▶ **Problem details**: Please report how many lines in the records below contain "bool". Reply with the number alone.

# # # # # # #

Lemma mkdir_wf : ns_wf roots N'.
Proof.
  pose proof (not_dots_dot _ Hd) as [Hd1 Hd2]. pose proof dot_dotdot as Hdd. destruct mkdir_new as (Hlc & Hupc & Hkc).
  split.
  - intros r Hr. destruct (nw_root _ _ HN r Hr). split; by apply mkdir_old.
  - intros a b j Hab. assert (a = c ∨ (a ∈ ns_dirs N ∧ live N a ∧ ∃ p, up N a p)) as [->|(? & ? & p & ?)].
    { apply mkdir_lookup in Hab as [[[= -> ->] _]|[[[= ->] _]|[[[= ->] _]|[_ He]]]]; auto; right.
      - by apply (nw_dir _ _ HN _ _ _ Hl).
      - by apply (nw_dir _ _ HN _ _ _ He). }
    + split_and!; [set_solver|done|by exists i].
    + split_and!; [set_solver|by apply mkdir_old|]. exists p. by apply mkdir_old.
  - intros a j [[? ?]|[[? ?]|[[? ?]|[_ He]]]]%mkdir_lookup; [exfalso; congruence..|congruence|by apply (nw_dot _ _ HN)].
  - intros a p [[-> ->]|Hp]%mkdir_up Hr; [by exists k|].
    destruct (nw_up _ _ HN a p Hp Hr) as (k2 & Hk2 & He). exists k2. split; [done|]. by apply mkdir_old.
  - intros a b j [[[= -> ->] ->]|[[[= -> ->] _]|[[[= -> ->] _]|[Hne He]]]]%mkdir_lookup Hb Hj;
      [|exfalso; apply Hb; by right|exfalso; apply Hb; by left|].
    + split; [|done]. intros Hr. destruct (nw_root _ _ HN c Hr) as [Hlc' _]. by apply (Href (c, dot)).
    + destruct (decide (j = c)) as [->|Hjc]; [by apply Href in He|].
      destruct (nw_down _ _ HN a b j He Hb) as [? ?]; [set_solver|]. split; [done|by apply mkdir_old].
  - intros a b b' j H1 H2 Hb Hb' Hj. apply mkdir_lookup in H1, H2.
    destruct H1 as [[[= -> ->] ->]|[[[= -> ->] _]|[[[= -> ->] _]|[Hne He]]]];
      [|exfalso; apply Hb; by right|exfalso; apply Hb; by left|].
    + destruct H2 as [[? _]|[[? _]|[[? _]|[_ He']]]]; [congruence..|by apply Href in He'].
    + destruct H2 as [[_ ->]|[[[= -> ->] _]|[[[= -> ->] _]|[_ He']]]];
        [by apply Href in He|exfalso; apply Hb'; by right|exfalso; apply Hb'; by left|].
      destruct (decide (j = c)) as [->|]; [by apply Href in He|]. eapply (nw_unique _ _ HN a b b' j); try done. set_solver.
  - intros a [[? _]|[[? _]|[[[= ->] _]|[_ Ha]]]]%mkdir_lookup; [exfalso; congruence..| |by apply mkdir_tree].
    destruct (mkdir_tree i Hl) as (r & Hr & Hrtc). exists r. split; [done|]. by eapply rtc_l.
Qed.
End mkdir.

Lemma unlink_wf i k c : N @ (i, k) = Some c → ¬ dots k → c ∉ ns_dirs N → ns_wf roots (ns_unlink i k N).
Proof.
  intros Hk [Hd1 Hd2]%not_dots_dot Hc. assert (∀ j, live (ns_unlink i k N) j ↔ live N j) as Hlive.
  { intros j. unfold live, ns_unlink. cbn [ns_ents ns_dirs]. by rewrite lookup_delete_ne by congruence. }
  assert (∀ a b, up (ns_unlink i k N) a b ↔ up N a b) as Hup.
  { intros a b. unfold up, ns_unlink. cbn [ns_ents ns_dirs]. by rewrite lookup_delete_ne by congruence. }
  assert (∀ x j, ns_unlink i k N @ x = Some j → N @ x = Some j) as Hent.
  { intros x j. unfold ns_unlink. cbn [ns_ents]. by intros [_ ?]%lookup_delete_Some. }
  split.
  - intros r Hr. rewrite Hlive, Hup. by apply HN.
  - intros a b j He%Hent. rewrite Hlive. setoid_rewrite Hup. by apply (nw_dir _ _ HN _ _ _ He).
  - intros a j He%Hent. by apply (nw_dot _ _ HN).
  - intros a p. rewrite Hup. intros Hp Hr. destruct (nw_up _ _ HN a p Hp Hr) as (k2 & Hk2 & He). exists k2. split; [done|].
    unfold ns_unlink. cbn [ns_ents]. rewrite lookup_delete_ne; [done|]. intros [= -> ->]. apply Hc.
    rewrite He in Hk. injection Hk as <-. by apply (nw_dir _ _ HN) in Hp as [? _].
  - intros a b j He%Hent. rewrite Hup. by apply HN.
  - intros a b b' j He%Hent He'%Hent. by apply (nw_unique _ _ HN _ _ _ _ He He').
  - intros j. rewrite Hlive. intros Hj. destruct (nw_tree _ _ HN j Hj) as (r & Hr & Hrtc). exists r. split; [done|].
    eapply rtc_subrel; [|done]. intros a b. apply Hup.
Qed.

Section rmdir.
Context (i c : oid) (k : cstring).
Hypothesis Hk : N @ (i, k) = Some c.
Hypothesis Hd : ¬ dots k.
Hypothesis Hc : c ∈ ns_dirs N.
Hypothesis Hempty : ∀ k', ¬ dots k' → N @ (c, k') = None.

Lemma rmdir_parent : c ∉ roots ∧ up N c i ∧ i ≠ c.
Proof.
  destruct (nw_down _ _ HN i k c Hk Hd Hc) as [Hr Hup]. split_and!; [done..|]. intros ->. by apply Hr, up_irreflexive.
Qed.

(** Nothing is below an empty directory. *)
Lemma rmdir_no_child a : ¬ up N a c.
Proof.
  intros Ha. destruct rmdir_parent as (Hr & _). destruct (decide (a ∈ roots)) as [Har|Har].
  - by rewrite (up_root _ _ Har Ha) in Hr.
  - destruct (nw_up _ _ HN a c Ha Har) as (k2 & Hk2 & He). by rewrite Hempty in He.
Qed.

Lemma rmdir_lookup a b j : ns_rmdir i k c N @ (a, b) = Some j ↔ a ≠ c ∧ (a, b) ≠ (i, k) ∧ N @ (a, b) = Some j.
Proof.
  unfold ns_rmdir. cbn [ns_ents]. rewrite !lookup_delete_Some. split.
  - intros (H1 & H2 & H3 & He). split_and!; [|congruence|done]. intros ->. destruct (decide (dots b)) as [[->| ->]|Hb]; try done.
    by rewrite Hempty in He.
  - intros (H1 & H2 & He). split_and!; congruence.
Qed.

Lemma rmdir_up a b : up (ns_rmdir i k c N) a b ↔ a ≠ c ∧ up N a b.
Proof. unfold up. rewrite rmdir_lookup. apply not_dots_dot in Hd as [??]. split; [tauto|]. intros [??]. split_and!; [done|congruence|done]. Qed.

Lemma rmdir_live a : live (ns_rmdir i k c N) a ↔ a ≠ c ∧ live N a.
Proof. unfold live. rewrite rmdir_lookup. apply not_dots_dot in Hd as [??]. split; [tauto|]. intros [??]. split_and!; [done|congruence|done]. Qed.

Lemma rmdir_wf : ns_wf roots (ns_rmdir i k c N).
Proof.
  destruct rmdir_parent as (Hr & Hup & Hic). split.
  - intros r Hrr. rewrite rmdir_live, rmdir_up. destruct (nw_root _ _ HN r Hrr). split_and!; try done; by intros ->.
  - intros a b j (Ha & _ & He)%rmdir_lookup. rewrite rmdir_live. setoid_rewrite rmdir_up.
    destruct (nw_dir _ _ HN _ _ _ He) as (? & ? & p & ?). split_and!; [done..|]. by exists p.
  - intros a j (_ & _ & He)%rmdir_lookup. by apply (nw_dot _ _ HN).
  - intros a p [Ha Hp]%rmdir_up Har. destruct (nw_up _ _ HN a p Hp Har) as (k2 & Hk2 & He). exists k2. split; [done|].
    apply rmdir_lookup. split_and!; [|congruence|done]. intros ->. by apply (rmdir_no_child a).
  - intros a b j (Ha & Hne & He)%rmdir_lookup Hb Hj. destruct (nw_down _ _ HN a b j He Hb Hj) as [? Hj']. split; [done|].
    apply rmdir_up. split; [|done]. intros ->. assert (a = i) as -> by (unfold up in *; congruence).
    apply Hne. f_equal. by apply (nw_unique _ _ HN i b k c).
  - intros a b b' j (_ & _ & He)%rmdir_lookup (_ & _ & He')%rmdir_lookup. by apply (nw_unique _ _ HN _ _ _ _ He He').
  - intros j [Hj Hl]%rmdir_live. destruct (nw_tree _ _ HN j Hl) as (r & Hrr & Hrtc). exists r. split; [done|].
    clear Hl. induction Hrtc as [|x y z Hxy _ IH]; [done|]. eapply rtc_l; [by apply rmdir_up|]. apply IH; try done.
    intros ->. by apply (rmdir_no_child x).
Qed.
End rmdir.

Section move.
Context (i i' c : oid) (k k' : cstring).
Hypothesis Hk : N @ (i, k) = Some c.
Hypothesis Hd : ¬ dots k.
Hypothesis Hd' : ¬ dots k'.
Hypothesis Hl : live N i'.
Hypothesis Hk' : N @ (i', k') = None.
Hypothesis Htree : c ∈ ns_dirs N → ¬ rtc (up N) i' c.
Notation N' := (ns_move i k i' k' c N).
Definition unlinkat_ (dir : option positive) (pathname : cstring) : M pool Z :=
  with_cred (λ cred,
    info ← resolve_pathat calloc_ok ignore_free_errors cred dir pathname 0;
    if negb (pi_error info =? 0) then path_end cred info (pi_error info)
    else
      remaining ← nonnull (pi_remaining info);
      if strchr remaining SLASH then path_end cred info ENOTDIR
      else
        '(error, (v, dirent)) ← lock_parent_and_child_loop calloc_ok ignore_free_errors info;
        if error <? 0 then path_end cred info (- error)
        else
          parent ← nonnull (pi_parent info);
          v ← nonnull v;
          error ←
            (acc ← vinode_can_access_locked cred parent PFILE_WANT_WRITE;
             if negb acc then mret EACCES
             else
               d ← vinode_is_dir v;
               if d : bool then mret EISDIR
               else
                 ASSERT_NOT_IN_TX;;
                 t ← current_time clock;
                 tx_begin_cb
                   (dirent ← nonnull dirent;
                    vinode_unlink_file parent dirent v t;;
                    i ← vinode_inode v;
                    (if inode_get_nlink i =? 0 then vinode_orphan cfg v else mret tt);;
                    mret 0)
                   onabort_errno);
          vinode_unlock2 v parent;;
          vinode_unref ignore_free_errors (Some v);;
          path_end cred info error).

(** ** rmdir.c *)

Fixpoint parts_free (fuel : nat) (d : option dirp) : M pool bool :=
  match d with
  | None => mret true
  | Some d =>
      match fuel with
      | O => fault_ NoFuel
      | S fuel' =>
          x ← dir_get d;
          if free_from 0 x then parts_free fuel' (DirObj <$> d_next x) else mret false
      end
  end.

# # # # # # #

▶ **The completed task**: 2